(** X10. With the built-in adapter bound, a disk that accepts no write
    does not disturb a request: the middleware calls the continuation, the
    call of the response's [end] reaches the transport's [end] and returns
    normally, no file changes, and each of the two records that could not
    be appended leaves one line on [console.error]. *)
Theorem request_survives_failing_disk logDir req res args e s :
  let w := world s in
  let requestId := uuids w (drawn w) in
  let method := Some (req_method req) in
  let url := req_url req in
  logAdapter s = defaultAdapter logDir →
  fault w = Some e →
  end_of s res = HostEnd →
  ∃ s', exec (Use req res Done (Finish res args Done)) s = (Normal tt, s') ∧
        history s' = history s ++
          [EvLog 0 INFO (started_line requestId url) method;
           EvNext;
           EvLog 0 INFO (completed_line requestId url 0) method;
           EvEnd res [Js.arg 0 args; Js.arg 1 args; Js.arg 2 args]] ∧
        files (world s') = files w ∧
        console (world s') = console w ++
          [(ConsoleError, "Failed to write log: " +:+ e);
           (ConsoleError, "Failed to write log: " +:+ e)].
Proof.
  intros w requestId method url Ha Hfault Hfresh.
  cbn [exec].
  rewrite (bind_normal _ _ _ _ _ (logger_default logDir req res s Ha)).
  fold w requestId url method. rewrite Hfresh.
  set (w0 := set_drawn (S (drawn w)) w).
  pose proof (default_log_same_host logDir INFO (started_line requestId url) method w0)
    as (_ & _ & Hf1 & Hc1 & _).
  destruct (default_log_fail logDir INFO (started_line requestId url) method w0 e Hfault)
    as (w1 & Hlog1 & Hfiles1 & Hconsole1).
  rewrite Hlog1 in Hf1, Hc1 |- *. cbn [snd] in *.
  match goal with |- context [mbind _ _ ?t] => set (s1 := t) end.
  assert (end_of s1 res
          = LoggedEnd requestId url (req_method req) (clock w) HostEnd) as Hend.
  { unfold end_of. subst s1. cbn. by rewrite lookup_insert_eq. }
  rewrite (bind_normal _ _ _ _ _
             (call_end_default logDir requestId url (req_method req) (clock w)
                res args s1 Ha Hend)).
  fold method.
  assert (clock (world s1) - clock w = 0) as -> by (subst s1 w0; cbn in *; lia).
  destruct (default_log_fail logDir INFO (completed_line requestId url 0) method
              (world s1) e) as (w2 & Hlog2 & Hfiles2 & Hconsole2).
  { subst s1 w0. cbn in *. congruence. }
  rewrite Hlog2. eexists. split; [reflexivity|].
  cbn [world set_world set_history history snd]. subst s1. cbn [world history] in *.
  split; [by rewrite <- app_assoc|]. split.
  - by rewrite Hfiles2, Hfiles1.
  - rewrite Hconsole2, Hconsole1. subst w0. cbn [console set_drawn].
    by rewrite <- app_assoc.
Qed.

Lemma request_survives_failing_disk_witness :
  let s := Example.module_state (defaultAdapter Example.logDir) Example.full_disk in
  ∃ s', exec (Use Example.health 7 Done (Finish 7 [] Done)) s = (Normal tt, s') ∧
        files (world s') = files (world s).
Proof.
  intros s.
  destruct (request_survives_failing_disk Example.logDir Example.health 7 []
              "Error: ENOSPC: no space left on device, write" s)
    as (s' & Hrun & _ & Hfiles & _).
  - reflexivity.
  - reflexivity.
  - reflexivity.
  - exists s'. split; [exact Hrun | exact Hfiles].
Defined.

(** ** Identifiers *)

(** The identifiers a series of requests is given, with the built-in
    adapter bound. *)
Lemma serve_ids logDir reqs :
  ∀ s, logAdapter s = defaultAdapter logDir →
  ∃ s', exec (serve reqs) s = (Normal tt, s') ∧
        uuids (world s') = uuids (world s) ∧
        drawn (world s') = (drawn (world s) + length reqs)%nat ∧
        (∀ ref, ref ∉ map (λ r, req_ref r.1) reqs →
                req_requestId s' !! ref = req_requestId s !! ref) ∧
        (NoDup (map (λ r, req_ref r.1) reqs) →
         ∀ i req res, reqs !! i = Some (req, res) →
           req_requestId s' !! req_ref req
           = Some (uuids (world s) (drawn (world s) + i)%nat)).
Proof.
  induction reqs as [|[req0 res0] reqs IH]; intros s Ha.
  - exists s. split; [done|]. split; [done|]. split; [cbn; lia|]. split; [done|].
    intros _ i req res Hi. by rewrite lookup_nil in Hi.
  - cbn [serve foldr exec fst snd]. fold (serve reqs).
    rewrite (bind_normal _ _ _ _ _ (logger_default logDir req0 res0 s Ha)).
    match goal with |- context [exec _ ?t] => set (s1 := t) end.
    pose proof (default_log_same_host logDir INFO
                  (started_line (uuids (world s) (drawn (world s))) (req_url req0))
                  (Some (req_method req0))
                  (set_drawn (S (drawn (world s))) (world s)))
      as (_ & _ & _ & _ & _ & _ & Hu1 & Hd1).
    cbn [uuids drawn set_drawn] in Hu1, Hd1.
    destruct (IH s1 Ha) as (s' & Hrun & Hu & Hd & Hother & Hids).
    change (uuids (world s1)) with
      (uuids (DefaultLogAdapter.log logDir INFO
                (started_line (uuids (world s) (drawn (world s))) (req_url req0))
                (Some (req_method req0))
                (set_drawn (S (drawn (world s))) (world s))).2) in Hu, Hids.
    change (drawn (world s1)) with
      (drawn (DefaultLogAdapter.log logDir INFO
                (started_line (uuids (world s) (drawn (world s))) (req_url req0))
                (Some (req_method req0))
                (set_drawn (S (drawn (world s))) (world s))).2) in Hd, Hids.
    rewrite Hu1 in Hu, Hids. rewrite Hd1 in Hd, Hids.
    exists s'. split; [exact Hrun|]. split; [exact Hu|].
    split; [rewrite Hd; cbn; lia|]. split.
    + intros ref Href. cbn [map fst] in Href.
      apply not_elem_of_cons in Href as [Hne Href].
      rewrite (Hother ref Href). subst s1. cbn [req_requestId].
      by rewrite lookup_insert_ne.
    + intros Hnodup i req res Hi. cbn [map fst] in Hnodup.
      apply NoDup_cons in Hnodup as [Hfirst Hnodup].
      destruct i as [|i]; cbn in Hi.
      * simplify_eq. rewrite (Hother _ Hfirst). subst s1. cbn [req_requestId].
        rewrite lookup_insert_eq. do 2 f_equal. lia.
      * rewrite (Hids Hnodup i req res Hi). do 2 f_equal. lia.
Qed.

(** X11. With the built-in adapter bound, the middleware draws one
    identifier for each request and the adapter draws none: the [i]-th of a
    series of requests, on request objects that are pairwise different, is
    given the [i]-th identifier the random source yields from where it
    stood.  So the identifiers of two of these requests differ whenever the
    random source does not repeat itself. *)
Theorem requests_get_consecutive_ids logDir reqs s :
  let w := world s in
  logAdapter s = defaultAdapter logDir →
  NoDup (map (λ r, req_ref r.1) reqs) →
  ∃ s', exec (serve reqs) s = (Normal tt, s') ∧
        drawn (world s') = (drawn w + length reqs)%nat ∧
        (∀ i req res, reqs !! i = Some (req, res) →
           req_requestId s' !! req_ref req = Some (uuids w (drawn w + i)%nat)) ∧
        ((∀ m n, uuids w m = uuids w n → m = n) →
         ∀ i j req res req' res',
           reqs !! i = Some (req, res) → reqs !! j = Some (req', res') → i ≠ j →
           req_requestId s' !! req_ref req ≠ req_requestId s' !! req_ref req').
Proof.
  intros w Ha Hnodup.
  destruct (serve_ids logDir reqs s Ha) as (s' & Hrun & _ & Hd & _ & Hids).
  exists s'. split; [exact Hrun|]. split; [exact Hd|]. split; [by apply Hids|].
  intros Hinj i j req res req' res' Hi Hj Hne.
  rewrite (Hids Hnodup i req res Hi), (Hids Hnodup j req' res' Hj).
  intros [= Heq]. apply Hinj in Heq. fold w in Heq. lia.
Qed.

→ Task prompt:
With the line containing "intros Hinj i" as the first and the last line of the records as the final one, print exactly the lines in that span.

→ Response for this exercise:
  intros Hinj i j req res req' res' Hi Hj Hne.
  rewrite (Hids Hnodup i req res Hi), (Hids Hnodup j req' res' Hj).
  intros [= Heq]. apply Hinj in Heq. fold w in Heq. lia.
Qed.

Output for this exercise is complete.